(** X12: a tree without wildcard always validates.  When no single-hop and
    no multi-hop entry of the candidate tree has interface "*", and the
    node being created has a named interface (and, for multi-hop, its
    source-addr), VALIDATE of the create returns [NB_OK] and leaves the
    arguments and the world as they were, whatever the addresses are and
    however many entries share the peer. *)
Theorem tree_without_wildcard_validates :
  forall (args : nb_cb_create_args) (mhop : bool) (w : world),
    cr_event args = NB_EV_VALIDATE ->
    interface (cr_dnode args) <> "*" ->
    (forall n : lyd_node,
       In n (single_hop (cr_sessions args) ++ multi_hop (cr_sessions args)) ->
       interface n <> "*") ->
    (mhop = true -> source_addr (cr_dnode args) <> None) ->
    bfd_session_create args mhop w = Some ((NB_OK, args), w).
Proof.
  intros args mhop w Hev Hif Hno Hsrc.
  rewrite (bfd_session_create_validate args mhop w Hev).
  unfold link_local_without_interface.
  apply String.eqb_neq in Hif. rewrite Hif, andb_false_r.
  unfold session_siblings, wildcard_verdict.
  destruct mhop.
  - destruct (source_addr (cr_dnode args)) as [source|];
      [|exfalso; apply (Hsrc eq_refl); reflexivity].
    unfold select_multi_hop.
    rewrite no_wildcard_in_filter; [reflexivity|].
    intros n Hn. apply Hno, in_or_app. right. exact Hn.
  - unfold select_single_hop.
    rewrite no_wildcard_in_filter; [reflexivity|].
    intros n Hn. apply Hno, in_or_app. left. exact Hn.
Qed.

(** The link-local peer fe80::1 on eth0, in a tree with the entry
    10.0.0.1 on eth0. *)
Lemma tree_without_wildcard_validates_witness :
  bfd_session_create
    (Scenario.create_args NB_EV_VALIDATE Scenario.sh_ll_eth0
       [Scenario.sh_ll_eth0; Scenario.sh_eth0] None)
    false Scenario.world_empty
  = Some ((NB_OK,
           Scenario.create_args NB_EV_VALIDATE Scenario.sh_ll_eth0
             [Scenario.sh_ll_eth0; Scenario.sh_eth0] None),
          Scenario.world_empty).
Proof.
  apply (tree_without_wildcard_validates
           (Scenario.create_args NB_EV_VALIDATE Scenario.sh_ll_eth0
              [Scenario.sh_ll_eth0; Scenario.sh_eth0] None)
           false Scenario.world_empty).
  - reflexivity.
  - discriminate.
  - intros n [<-|[<-|[]]]; discriminate.
  - discriminate.
Defined.

(** ** What a committed create guarantees *)

Lemma prepare_dangling (args : nb_cb_create_args) (mhop : bool) (w : world)
    (p : ptr) :
  cr_event args = NB_EV_PREPARE ->
  w_key_hash w !! bfd_session_get_key mhop (cr_dnode args) = Some p ->
  w_sessions w !! p = None ->
  bfd_session_create args mhop w = None.
Proof.
  intros Hev Hk Hs. unfold bfd_session_create. rewrite Hev.
  erewrite bind_Some by (unfold bfd_key_lookup, gets; rewrite Hk; reflexivity).
  cbv beta iota. unfold bind at 1. unfold store_session at 1.
  unfold bind at 1. unfold load_session. unfold_M. rewrite Hs. reflexivity.
Qed.

(** X13: after a committed session create, whether it adopted a session of
    the registry or allocated one, the node is bound to a live session that
    has CONFIG set and that the registry returns for the node's key; every
    other session and every profile is as before, and no other node's
    binding changed. *)
Theorem committed_create_binds_configured_session :
  forall (dnode : lyd_node) (sessions : sessions_node) (mhop : bool)
         (w w1 : world),
    nb_commit_create (fun a => bfd_session_create a mhop) dnode sessions w
      = Some (NB_OK, w1) ->
    exists (p : ptr) (s1 : bfd_session),
      w_running w1 !! dn_xpath dnode = Some p
      /\ w_key_hash w1 !! bfd_session_get_key mhop dnode = Some p
      /\ w_sessions w1 !! p = Some s1
      /\ CHECK_FLAG (flags s1) BFD_SESS_FLAG_CONFIG <> 0
      /\ (forall q : ptr, q <> p -> w_sessions w1 !! q = w_sessions w !! q)
      /\ w_profiles w1 = w_profiles w
      /\ (forall x : xpath,
            x <> dn_xpath dnode -> w_running w1 !! x = w_running w !! x)
      /\ ~ In (Call_bfd_session_free p) (calls_since w w1).
Proof.
  intros dnode sessions mhop w w1 Hcommit.
  destruct (w_key_hash w !! bfd_session_get_key mhop dnode) as [p|] eqn:Hk.
  - destruct (w_sessions w !! p) as [s|] eqn:Hs.
    + destruct (commit_create_adopting dnode sessions mhop w w1 p s
                  Hk Hs Hcommit) as (Hr1 & Hk1 & [d Hs1] & Hcalls).
      exists p, (set_my_discr d (adopted_session s)).
      split; [exact Hr1|]. split; [exact Hk1|].
      split; [rewrite Hs1; apply lookup_insert_eq|].
      split; [apply check_set_flag; discriminate|].
      split.
      { intros q Hq. rewrite Hs1. apply lookup_insert_ne. congruence. }
      revert Hcommit. unfold nb_commit_create. unfold bind at 1.
      destruct (bfd_session_create
                  (CreateArgs NB_EV_VALIDATE dnode sessions None "") mhop w)
        as [[[rv av] wv]|] eqn:Hv; [|discriminate].
      apply create_validate_keeps_world in Hv; [subst wv|reflexivity].
      destruct rv; try (cbn; unfold ret; congruence).
      cbn [fst]. unfold bind at 1.
      rewrite (prepare_adopts
                 (CreateArgs NB_EV_PREPARE dnode sessions None "") mhop w p s
                 eq_refl Hk Hs).
      cbn [fst snd set_resource cr_resource]. unfold bind at 1.
      set (wp := with_sessions (insert p (adopted_session s)) w).
      assert (Hsp : w_sessions wp !! p = Some (adopted_session s))
        by apply lookup_insert_eq.
      rewrite (bfd_session_create_apply
                 (CreateArgs NB_EV_APPLY dnode sessions (Some p) "")
                 mhop wp p _ eq_refl eq_refl Hsp).
      cbn [cr_dnode].
      destruct (my_discr (adopted_session s) =? 0).
      * rewrite (bs_registrate_run p wp _ Hsp).
        destruct (w_discrs wp) as [|[d'|] rest]; unfold ret; cbn [fst];
          intros Hw1; inversion Hw1; subst w1.
        split; [reflexivity|].
        split; [intros x Hx; cbn; apply lookup_insert_ne; congruence|].
        destruct Hcalls as [Hc|Hc]; rewrite Hc; cbn; intuition discriminate.
      * unfold ret; cbn [fst]. intros Hw1; inversion Hw1; subst w1.
        split; [reflexivity|].
        split; [intros x Hx; cbn; apply lookup_insert_ne; congruence|].
        destruct Hcalls as [Hc|Hc]; rewrite Hc; cbn; intuition discriminate.
    + exfalso. revert Hcommit. unfold nb_commit_create. unfold bind at 1.
      destruct (bfd_session_create
                  (CreateArgs NB_EV_VALIDATE dnode sessions None "") mhop w)
        as [[[rv av] wv]|] eqn:Hv; [|discriminate].
      apply create_validate_keeps_world in Hv; [subst wv|reflexivity].
      destruct rv; try (cbn; unfold ret; congruence).
      cbn [fst]. unfold bind at 1.
      rewrite (prepare_dangling
                 (CreateArgs NB_EV_PREPARE dnode sessions None "") mhop w p
                 eq_refl Hk Hs).
      discriminate.
  - destruct (commit_create_allocating dnode sessions mhop w w1 Hk Hcommit)
      as [d Hw1].
    exists (fresh_ptr w),
      (set_my_discr d (new_session mhop (bfd_session_get_key mhop dnode))).
    rewrite Hw1.
    split; [apply lookup_insert_eq|].
    split; [apply lookup_insert_eq|].
    split; [apply lookup_insert_eq|].
    split; [apply (new_session_flags_spec mhop)|].
    split; [intros q Hq; cbn; apply lookup_insert_ne; congruence|].
    split; [reflexivity|].
    split; [intros x Hx; cbn; apply lookup_insert_ne; congruence|].
    rewrite (calls_since_app w _
               [Call_bfd_session_new (fresh_ptr w);
                Call_bs_registrate (fresh_ptr w)]) by reflexivity.
    cbn. intuition discriminate.
Qed.

(** Scenario S4: configuring the peer of the engine's session. *)
Lemma committed_create_binds_configured_session_witness :
  exists (w1 : world) (p : ptr) (s1 : bfd_session),
    nb_commit_create (fun a => bfd_session_create a false)
      Scenario.sh_wild (SessionsNode [Scenario.sh_wild] [])
      Scenario.world_engine_owned
    = Some (NB_OK, w1)
    /\ w_running w1 !! dn_xpath Scenario.sh_wild = Some p
    /\ w_sessions w1 !! p = Some s1
    /\ CHECK_FLAG (flags s1) BFD_SESS_FLAG_CONFIG <> 0.
Proof.
  set (w1 := match nb_commit_create (fun a => bfd_session_create a false)
                     Scenario.sh_wild (SessionsNode [Scenario.sh_wild] [])
                     Scenario.world_engine_owned with
             | Some (_, w) => w
             | None => Scenario.world_empty
             end).
  assert (Hcommit : nb_commit_create (fun a => bfd_session_create a false)
                      Scenario.sh_wild (SessionsNode [Scenario.sh_wild] [])
                      Scenario.world_engine_owned
                    = Some (NB_OK, w1))
    by (vm_compute; reflexivity).
  destruct (committed_create_binds_configured_session Scenario.sh_wild
              (SessionsNode [Scenario.sh_wild] []) false
              Scenario.world_engine_owned w1 Hcommit)
    as (p & s1 & Hr & _ & Hs & Hc & _).
  exists w1, p, s1. repeat split; assumption.
Defined.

**Task item**
Would you please copy, word for word, everything above from the line containing "binding changed. *)" down to the line containing "mhop w w1 p s", those two lines included?

**Your response**
    binding changed. *)
Theorem committed_create_binds_configured_session :
  forall (dnode : lyd_node) (sessions : sessions_node) (mhop : bool)
         (w w1 : world),
    nb_commit_create (fun a => bfd_session_create a mhop) dnode sessions w
      = Some (NB_OK, w1) ->
    exists (p : ptr) (s1 : bfd_session),
      w_running w1 !! dn_xpath dnode = Some p
      /\ w_key_hash w1 !! bfd_session_get_key mhop dnode = Some p
      /\ w_sessions w1 !! p = Some s1
      /\ CHECK_FLAG (flags s1) BFD_SESS_FLAG_CONFIG <> 0
      /\ (forall q : ptr, q <> p -> w_sessions w1 !! q = w_sessions w !! q)
      /\ w_profiles w1 = w_profiles w
      /\ (forall x : xpath,
            x <> dn_xpath dnode -> w_running w1 !! x = w_running w !! x)
      /\ ~ In (Call_bfd_session_free p) (calls_since w w1).
Proof.
  intros dnode sessions mhop w w1 Hcommit.
  destruct (w_key_hash w !! bfd_session_get_key mhop dnode) as [p|] eqn:Hk.
  - destruct (w_sessions w !! p) as [s|] eqn:Hs.
    + destruct (commit_create_adopting dnode sessions mhop w w1 p s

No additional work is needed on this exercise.